Certain requirements must be met to obtain spousal maintenance in Texas. It is helpful for divorcing spouses to be familiar with when one spouse may be eligible for alimony and how the length and amount of alimony may be determined during their divorce.
Eligibility for alimony
There are a couple of different ways a divorcing spouse may receive alimony. The divorcing couple can agree to alimony regardless of the circumstances. If the divorcing couple does not agree to alimony, the spouse seeking it can make a request for it. To qualify to receive alimony, the spouse requesting it must first show that they cannot afford to support their minimum reasonable needs. In addition, the paying spouse must have been convicted of family violence or the spouse seeking spousal maintenance must be unable to earn a sufficient income to meet their basic needs for several reasons.
Amount of alimony
The amount of alimony awarded is generally the lesser amount of $5,000 per month or 20% of the paying spouse’s average monthly gross income.
Duration of alimony
The length of time alimony will be paid depends on the length of the marriage.
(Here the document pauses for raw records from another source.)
(** The rows the loop of [insert_question_batch] appends. *)
Lemma insert_loop_rows (clock : Z -> timestamp) (nid : Z) (qs : list draft) :
  ∀ (d : db) (existing : gset pystr),
    ∃ new,
      questions (insert_loop json_dumps clock nid qs d existing) = questions d ++ new
      ∧ (seq_questions d
         ≤ seq_questions (insert_loop json_dumps clock nid qs d existing))%Z
      ∧ Forall (fun row =>
                  (seq_questions d < q_id row
                   ≤ seq_questions (insert_loop json_dumps clock nid qs d existing))%Z
                  ∧ ∃ q c, q ∈ qs ∧ d_content q = Some c ∧ c ≠ []
                      ∧ row = question_row_of json_dumps (q_id row) nid
                                (clock (q_id row)) q c) new
      ∧ NoDup (q_id <$> new).
Proof.
  induction qs as [|q qs IH]; intros d existing.
  { exists []. simpl. rewrite app_nil_r. split_and!; try done. constructor. }
  simpl. set (content := default [] (d_content q)).
  assert (Hskip :
    ∃ new,
      questions (insert_loop json_dumps clock nid qs d existing) = questions d ++ new
      ∧ (seq_questions d
         ≤ seq_questions (insert_loop json_dumps clock nid qs d existing))%Z
      ∧ Forall (fun row =>
                  (seq_questions d < q_id row
                   ≤ seq_questions (insert_loop json_dumps clock nid qs d existing))%Z
                  ∧ ∃ q0 c, q0 ∈ q :: qs ∧ d_content q0 = Some c ∧ c ≠ []
                      ∧ row = question_row_of json_dumps (q_id row) nid
                                (clock (q_id row)) q0 c) new
      ∧ NoDup (q_id <$> new)).
  { destruct (IH d existing) as (new & H1 & H2 & H3 & H4).
    exists new. split_and!; try done.
    eapply Forall_impl; [exact H3|]. intros row (Hid & q0 & c & Hq0 & Hrest).
    split; [done|]. exists q0, c. split; [by right | done]. }
  destruct (nonempty content) eqn:Hne; simpl; [|exact Hskip].
  case_bool_decide as Hin; [exact Hskip|]. clear Hskip.
  set (d1 := add_question json_dumps clock d nid q content).
  destruct (IH d1 ({[content]} ∪ existing)) as (new & H1 & H2 & H3 & H4).
  set (row0 := question_row_of json_dumps (seq_questions d + 1) nid
                 (clock (seq_questions d + 1)%Z) q content).
  assert (Hseq1 : seq_questions d1 = (seq_questions d + 1)%Z) by reflexivity.
  exists (row0 :: new). split_and!.
  - rewrite H1. unfold d1, add_question. simpl. by rewrite <- app_assoc.
  - lia.
  - constructor.
    + split; [simpl; lia|]. exists q, content. split_and!.
      * by left.
      * unfold content in *. destruct (d_content q); [done|]. discriminate Hne.
      * by apply nonempty_true_iff.
      * reflexivity.
    + eapply Forall_impl; [exact H3|]. intros row (Hid & q0 & c & Hq0 & Hrest).
      split; [lia|]. exists q0, c. split; [by right | done].
  - rewrite fmap_cons. apply NoDup_cons. split; [|done].
    intros Hin0. apply list_elem_of_fmap in Hin0 as (row & Heq & Hrow).
    rewrite Forall_forall in H3. destruct (H3 row Hrow) as [Hid _].
    simpl in Heq. lia.
Qed.



End RoundTripFacts.

(** ** Statistics *)

Lemma int_truediv_fraction (a b : Z) :
  (0 ≤ a ≤ b)%Z -> (0 < b)%Z -> int_truediv a b = Ok (quotient a b).
Proof.
  intros Ha Hb. unfold int_truediv.
  destruct (b =? 0)%Z eqn:E0; [apply Z.eqb_eq in E0; lia|].
  assert (Hthr : (2 ≤ overflow_threshold)%Z) by (by vm_compute).
  destruct (overflow_threshold * Z.abs b <=? Z.abs a)%Z eqn:E; [|done].
  apply Z.leb_le in E. revert Hthr E. generalize overflow_threshold. intros T HT E.
  rewrite !Z.abs_eq in E by lia. nia.
Qed.

Lemma str_lt_irrefl (a : pystr) : str_lt a a = false.
Proof. unfold str_lt. by rewrite str_compare_refl. Qed.

Lemma str_lt_trans (a b c : pystr) :
  str_lt a b = true -> str_lt b c = true -> str_lt a c = true.
Proof.
  unfold str_lt.
  destruct (str_compare a b) eqn:Eab; try done.
  destruct (str_compare b c) eqn:Ebc; try done.
  by rewrite (str_compare_lt_trans a b c).
Qed.

Lemma str_lt_ne (a b : pystr) : str_lt a b = true -> a ≠ b.
Proof. intros H ->. by rewrite str_lt_irrefl in H. Qed.

Section StatsFacts.

Variable strftime_YW : timestamp -> pystr.

Lemma group_insert_keys (w : pystr) (c : bool) (groups : list week_group) (g' : week_group) :
  g' ∈ group_insert w c groups ->
  g_week g' = w ∨ ∃ g, g ∈ groups ∧ g_week g' = g_week g.
Proof.
  induction groups as [|g rest IH]; simpl.
  - intros ->%list_elem_of_singleton. by left.
  - destruct (str_compare w (g_week g)) eqn:E.
    + intros [-> | H]%elem_of_cons.
      * right. exists g. split; [by left | done].
      * right. exists g'. split; [by right | done].
    + intros [-> | H]%elem_of_cons; [by left|].
      right. by exists g'.
    + intros [-> | H]%elem_of_cons.
      * right. exists g. split; [by left | done].
      * destruct (IH H) as [? | (g0 & Hg0 & ?)]; [by left|].
        right. exists g0. split; [by right | done].
Qed.

Lemma group_insert_sorted (w : pystr) (c : bool) (groups : list week_group) :
  weeks_ascending groups -> weeks_ascending (group_insert w c groups).
Proof.
  unfold weeks_ascending.
  induction 1 as [|g rest Hrest IH Hg]; simpl.
  - by repeat constructor.
  - destruct (str_compare w (g_week g)) eqn:E.
    + apply str_compare_eq in E. constructor; [done|]. simpl. done.
    + constructor; [by constructor|]. constructor.
      * simpl. unfold str_lt. by rewrite E.
      * eapply Forall_impl; [exact Hg|]. simpl. intros g2 H2.
        eapply str_lt_trans; [|exact H2]. unfold str_lt. by rewrite E.
    + constructor; [done|]. apply Forall_forall. intros g' Hg'.
      apply group_insert_keys in Hg' as [-> | (g0 & Hg0 & ->)].
      * unfold str_lt. rewrite (str_compare_antisym w (g_week g)), E. done.
      * rewrite Forall_forall in Hg. by apply Hg.
Qed.

Lemma select_by_week_sorted (answers : list answer_row) :
  weeks_ascending (select_by_week strftime_YW answers).
Proof.
  induction answers as [|a answers IH]; simpl; [constructor|].
  by apply group_insert_sorted.
Qed.

Lemma group_of_cons (w : pystr) (g : week_group) (rest : list week_group) :
  group_of w (g :: rest) = if decide (g_week g = w) then Some g else group_of w rest.
Proof. unfold group_of. rewrite filter_cons. by case_decide. Qed.

Lemma group_of_above (w : pystr) (groups : list week_group) :
  Forall (fun g => str_lt w (g_week g) = true) groups -> group_of w groups = None.
Proof.
  induction 1 as [|g rest Hg _ IH]; [done|].
  rewrite group_of_cons, decide_False; [done|].
  intros Heq. apply str_lt_ne in Hg. done.
Qed.

Lemma group_of_insert (w w' : pystr) (c : bool) (groups : list week_group) :
  weeks_ascending groups ->
  group_of w' (group_insert w c groups)
  = if decide (w = w')
    then Some {| g_week := w;
                 g_total := from_option g_total 0%Z (group_of w groups) + 1;
                 g_correct := from_option g_correct 0%Z (group_of w groups)
                              + Z.b2z c |}
    else group_of w' groups.
Proof.
  unfold weeks_ascending.
  induction 1 as [|g rest Hrest IH Hg]; simpl.
  - rewrite group_of_cons. simpl. by case_decide.
  - destruct (str_compare w (g_week g)) eqn:E.
    + apply str_compare_eq in E. subst w.
      rewrite !group_of_cons. simpl.
      destruct (decide (g_week g = g_week g)) as [_|]; [|done]. simpl.
      by case_decide.
    + rewrite (group_of_cons w'). simpl.
      assert (group_of w (g :: rest) = None) as ->.
      { apply group_of_above. constructor.
        - unfold str_lt. by rewrite E.
        - eapply Forall_impl; [exact Hg|]. simpl. intros g2 H2.
          eapply str_lt_trans; [|exact H2]. unfold str_lt. by rewrite E. }
      simpl. case_decide; done.
    + assert (g_week g ≠ w) as Hne.
      { intros <-. by rewrite str_compare_refl in E. }
      rewrite !group_of_cons, IH. rewrite (decide_False (P := g_week g = w)) by done.
      case_decide as Hw; [subst w'; by rewrite decide_False|done].
Qed.

Lemma group_of_self (groups : list week_group) (g : week_group) :
  weeks_ascending groups -> g ∈ groups -> group_of (g_week g) groups = Some g.
Proof.
  unfold weeks_ascending.
  induction 1 as [|g0 rest Hrest IH Hg0]; intros Hin; [by apply elem_of_nil in Hin|].
  rewrite group_of_cons. apply elem_of_cons in Hin as [-> | Hin].
  - by rewrite decide_True.
  - rewrite decide_False; [by apply IH|].
    rewrite Forall_forall in Hg0. apply str_lt_ne. by apply Hg0.
Qed.

(** The group of a week counts the answers of the week. *)
Lemma select_by_week_group_of (answers : list answer_row) (w : pystr) :
  group_of w (select_by_week strftime_YW answers)
  = if decide (answers_in_week strftime_YW w answers = []) then None
    else Some {| g_week := w;
                 g_total := Z.of_nat (length (answers_in_week strftime_YW w answers));
                 g_correct :=
                   Z.of_nat (length (filter (fun a => a_is_correct a = true)
                                       (answers_in_week strftime_YW w answers))) |}.
Proof.
  induction answers as [|a answers IH]; [done|].
  simpl. rewrite group_of_insert by apply select_by_week_sorted.
  unfold answers_in_week. rewrite filter_cons.
  fold (answers_in_week strftime_YW w answers).
  destruct (decide (strftime_YW (a_created_at a) = w)) as [Hw|Hw]; [|apply IH].
  rewrite Hw, IH.
  destruct (decide (a :: answers_in_week strftime_YW w answers = [])) as [?|_];
    [done|].
  f_equal. rewrite filter_cons.
  destruct (decide (answers_in_week strftime_YW w answers = [])) as [Hnil|Hnil].
  - rewrite Hnil. simpl. rewrite filter_nil.
    destruct (decide (a_is_correct a = true)) as [Hc|Hc].
    + by rewrite Hc.
    + apply not_true_is_false in Hc. by rewrite Hc.
  - simpl. destruct (decide (a_is_correct a = true)) as [Hc|Hc].
    + rewrite Hc. simpl. f_equal; lia.
    + apply not_true_is_false in Hc. rewrite Hc. simpl. f_equal; lia.
Qed.

End StatsFacts.

Lemma count_flags_sum (l : list answer_row) :
  Z.of_nat (length (filter (fun a => a_is_correct a = true) l))
  = foldr (fun a sum => (Z.b2z (a_is_correct a) + sum)%Z) 0%Z l.
Proof.
  induction l as [|a l IH]; [done|].
  rewrite filter_cons. simpl. rewrite <- IH.
  destruct (decide (a_is_correct a = true)) as [Hc|Hc].
  - rewrite Hc. simpl. lia.
  - apply not_true_is_false in Hc. rewrite Hc. simpl. lia.
Qed.

Section OverviewFacts.

Variable strftime_YW : timestamp -> pystr.

Lemma or_zero_id (x : Z) : or_zero x = x.
Proof. unfold or_zero. destruct (x =? 0)%Z eqn:E; [|done]. by apply Z.eqb_eq in E. Qed.

Lemma mapM_result_all_ok {A B} (f : A -> result B) (g : A -> B) (l : list A) :
  (∀ x, x ∈ l -> f x = Ok (g x)) -> mapM f l = Ok (g <$> l).
Proof.
  induction l as [|x l IH]; intros Hl; [done|].
  simpl. rewrite (Hl x) by (by left). simpl.
  rewrite IH by (intros y Hy; apply Hl; by right). done.
Qed.

Lemma group_of_Some (w : pystr) (groups : list week_group) (g : week_group) :
  group_of w groups = Some g -> g ∈ groups ∧ g_week g = w.
Proof.
  unfold group_of. intros H.
  assert (g ∈ filter (fun g => g_week g = w) groups) as Hin.
  { destruct (filter _ groups) as [|g0 l]; [done|]. injection H as ->. by left. }
  apply list_elem_of_filter in Hin. tauto.
Qed.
The duration of alimony for marriages that lasted between 10 and 20 years, and included abuse by the paying spouse, can be up to five years. If the marriage lasted fewer than 10 years, alimony may also be awarded for up to 5 years. If the marriage lasted between 20 and 30 years, alimony may be awarded for up to 7 years. If the marriage lasted longer than 30 years, alimony may be awarded for up to 10 years.
Alimony is an important consideration for many divorcing spouses and many divorces as divorce-related issues such as property division and child support are sorted through. Understanding when a former spouse can receive spousal maintenance, and for how much and how long, can be helpful when spouses decide to divorce.